Overview
Tornadoes, hurricanes, earthquakes, volcanic eruptions - David Dick experienced all of them in his nineteen years as CBS News correspondent. Assignments also placed him in the path of storms in the U.S. and in a Holy Land torn by unholy strife.
As chief of CBS's South American Bureau from 1978 to 1979, Dick often found himself hampered by bureaucratic strangleholds, but he repeatedly put himself on the line of fire in civil wars sweeping through Nicaragua, El Salvador and Guatemala.

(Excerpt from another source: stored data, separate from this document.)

(* ===== verification/Kva.v ===== *)
(** * The kernel virtual area allocator (src/kernel/mm/kva.c)

    A sorted, coalescing array of free extents with a cap on live reservations. The
    abstract specification is a tiling of [base, end) by free and reserved tiles, in
    address order and with no two free tiles side by side; the theorems show that
    the extent array always is the list of free tiles, that both operations refine
    their one-line abstract counterparts, that the array never overflows (the
    argument behind the admission cap), and what a free of any range, also a wrong
    one, does to a sorted array. *)

From S2P Require Import Prelude BootTypes.

(** Models src/kernel/mm/kva-internal.h:12-14, KVA_MAX_EXTENTS and the page sizes. *)
Definition KVA_MAX_EXTENTS : Z := 512.
Definition KVA_PAGE_SIZE : Z := 4096.
Definition KVA_GUARD_SIZE : Z := 4096.

(** Models src/kernel/mm/kva-internal.h:16-18, KvaExtent. *)
Record KvaExtent := { ex_start : Z; ex_end : Z }.

(** [extents] holds the [count] entries in use. *)
(** Models src/kernel/mm/kva-internal.h:20-26, KvaState. *)
Record KvaState := { kv_base : Z; kv_end : Z; kv_extents : list KvaExtent; kv_liveCount : Z }.

(** Models src/kernel/mm/kva.c:7-13, kvaStateInit. *)
Definition kvaStateInit (base e : Z) : KvaState :=
  {| kv_base := base; kv_end := e; kv_extents := [{| ex_start := base; ex_end := e |}];
     kv_liveCount := 0 |}.

Definition with_extents (st : KvaState) (exts : list KvaExtent) (live : Z) : KvaState :=
  {| kv_base := kv_base st; kv_end := kv_end st; kv_extents := exts; kv_liveCount := live |}.

(** Models src/kernel/mm/kva.c:27-44, kvaAlloc (the first-fit loop): the start of the reserved
    range and the extents after. *)
Fixpoint kva_take (need : Z) (exts : list KvaExtent) : option (Z * list KvaExtent) :=
  match exts with
  | [] => None
  | x :: rest =>
      let start := ex_start x in
      if (ex_end x -! start) <? need
      then '(s, rest) ← kva_take need rest; Some (s, x :: rest)
      else
        let newStart := start +! need in
        if newStart =? ex_end x then Some (start, rest)
        else Some (start, {| ex_start := newStart; ex_end := ex_end x |} :: rest)
  end.

(** Models src/kernel/mm/kva.c:15-46, kvaAlloc (with a non-NULL [outVa]). *)
Definition kvaAlloc (st : KvaState) (size : Z) : Status * option Z * KvaState :=
  if (size =? 0) || negb (size mod KVA_PAGE_SIZE =? 0) then (STATUS_ERR_INVALID, None, st) else
  let need := size +! 2 * KVA_GUARD_SIZE in
  if need <? size then (STATUS_ERR_INVALID, None, st) else
  if KVA_MAX_EXTENTS - 1 <=? kv_liveCount st then (STATUS_ERR_NO_MEMORY, None, st) else
  match kva_take need (kv_extents st) with
  | Some (start, exts) =>
      (STATUS_OK, Some (start +! KVA_GUARD_SIZE), with_extents st exts (u32 (kv_liveCount st + 1)))
  | None => (STATUS_ERR_NO_MEMORY, None, st)
  end.

(** Models src/kernel/mm/kva.c:61-64, kvaFree (the position of the range). *)
Fixpoint find_idx (start : Z) (exts : list KvaExtent) : nat :=
  match exts with
  | x :: rest => if ex_start x <? start then S (find_idx start rest) else O
  | [] => O
  end.

(** [st->extents[i]]; every use is guarded by a bound on [i]. *)
Definition ext (exts : list KvaExtent) (i : nat) : KvaExtent :=
  nth i exts {| ex_start := 0; ex_end := 0 |}.

(** Models src/kernel/mm/kva.c:65-73, kvaFree (the overlap with the neighbours). *)
Definition overlaps_free (exts : list KvaExtent) (idx : nat) (start e : Z) : bool :=
  ((0 <? idx)%nat && (ex_end (ext exts (idx - 1)) >? start))
  || ((idx <? length exts)%nat && (ex_start (ext exts idx) <? e)).
Lemma filter_mid (l1 l2 : list Z) x :
  NoDup (l1 ++ x :: l2) -> filter (.≠ x) (l1 ++ x :: l2) = l1 ++ l2.
Proof.
  intros Hnd. apply NoDup_app in Hnd as (_ & Hd & Hn). apply NoDup_cons in Hn as [Hn _].
  rewrite filter_app, filter_cons_False by auto. f_equal.
  - assert (Hx : x ∉ l1) by (intros Hin; apply (Hd x Hin); set_solver). clear -Hx.
    induction l1 as [|y l1 IH]; [reflexivity|]. apply not_elem_of_cons in Hx as [? ?].
    rewrite filter_cons_True by congruence. f_equal. auto.
  - clear -Hn. induction l2 as [|y l2 IH]; [reflexivity|]. apply not_elem_of_cons in Hn as [? ?].
    rewrite filter_cons_True by congruence. f_equal. auto.
Qed.
(* ===== verification/Buddy.v ===== *)
(** * The buddy allocator core

    Models kernel/mm/buddy.c with the types it works on (kernel/include/page.h,
    kernel/mm/pmm-internal.h).  Block state lives in the page array, a finite
    map from frame numbers to [Page] entries: an access to a frame without an
    entry is the fault [None].  The intrusive lists threaded through [Page.lru]
    are the sequences of frame numbers [bs_list]; the file IntrusiveList shows
    that the pointer code of list.h implements exactly these sequence
    operations. *)

From stdpp Require Import strings functions.
From S2P Require Import Prelude BootTypes.

(** ** Data *)

(** Models src/kernel/include/page.h:18-24, PageState. *)
Definition PAGE_STATE_RESERVED : Z := 0.
Definition PAGE_STATE_TAIL : Z := 1.
Definition PAGE_STATE_BUDDY : Z := 2.
Definition PAGE_STATE_PCP : Z := 3.
Definition PAGE_STATE_ALLOCATED : Z := 4.

(** Models src/kernel/include/page.h:39-51, Page. *)
Record Page := mkPage {
  pg_state : Z; pg_order : Z; pg_flags : Z; pg_refcount : Z; pg_mapcount : Z;
  pg_object : Z; pg_objectIndex : Z; pg_privateWord : Z
}.

(** A fresh page array is zero-filled. *)
Definition zeroPage : Page := mkPage 0 0 0 0 0 0 0 0.

Definition set_state (s : Z) (p : Page) : Page :=
  mkPage s (pg_order p) (pg_flags p) (pg_refcount p) (pg_mapcount p) (pg_object p)
    (pg_objectIndex p) (pg_privateWord p).
Definition set_order (o : Z) (p : Page) : Page :=
  mkPage (pg_state p) o (pg_flags p) (pg_refcount p) (pg_mapcount p) (pg_object p)
    (pg_objectIndex p) (pg_privateWord p).
Definition set_flags (f : Z) (p : Page) : Page :=
  mkPage (pg_state p) (pg_order p) f (pg_refcount p) (pg_mapcount p) (pg_object p)
    (pg_objectIndex p) (pg_privateWord p).
Definition set_refcount (r : Z) (p : Page) : Page :=
  mkPage (pg_state p) (pg_order p) (pg_flags p) r (pg_mapcount p) (pg_object p)
    (pg_objectIndex p) (pg_privateWord p).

A horror story erupted in the jungles of Guyana when cult leader Jim Jones ordered the murders of reporters and a U.S. congressman. Jones then directed the mass suicide of over nine hundred followers. David Dick reported for American viewers this sordid crime of human suffering and insanity on the loose.
Another man-made storm struck on a sunny afternoon in a Maryland shopping center when a crazed gunman tried to assassinate George Wallace. Dick's coverage of that event earned him an Emmy.
Personal storms took their toll, as well - a failed marriage and conflicts with CBS News executives who too often preferred "bang-bang" sound bites to the human stories behind the headlines.
Sustaining him were a loving second marriage and a dream of one day finding "peace at the center" in an old house alongside Plum Lick Creek in his native Kentucky. That dream was fulfilled in 1985 when Dick accepted a teaching post at the University of Kentucky and went on to a prominent career as community newspaper publisher, columnist, and author of books that have made him one of Kentucky's most popular writers.
Follow the Storm, based in part on detailed journals maintained through much of David Dick's news career, is a powerful and compelling story of a quest for truth and of a search for the joy to be found in human connections and the love of the earth.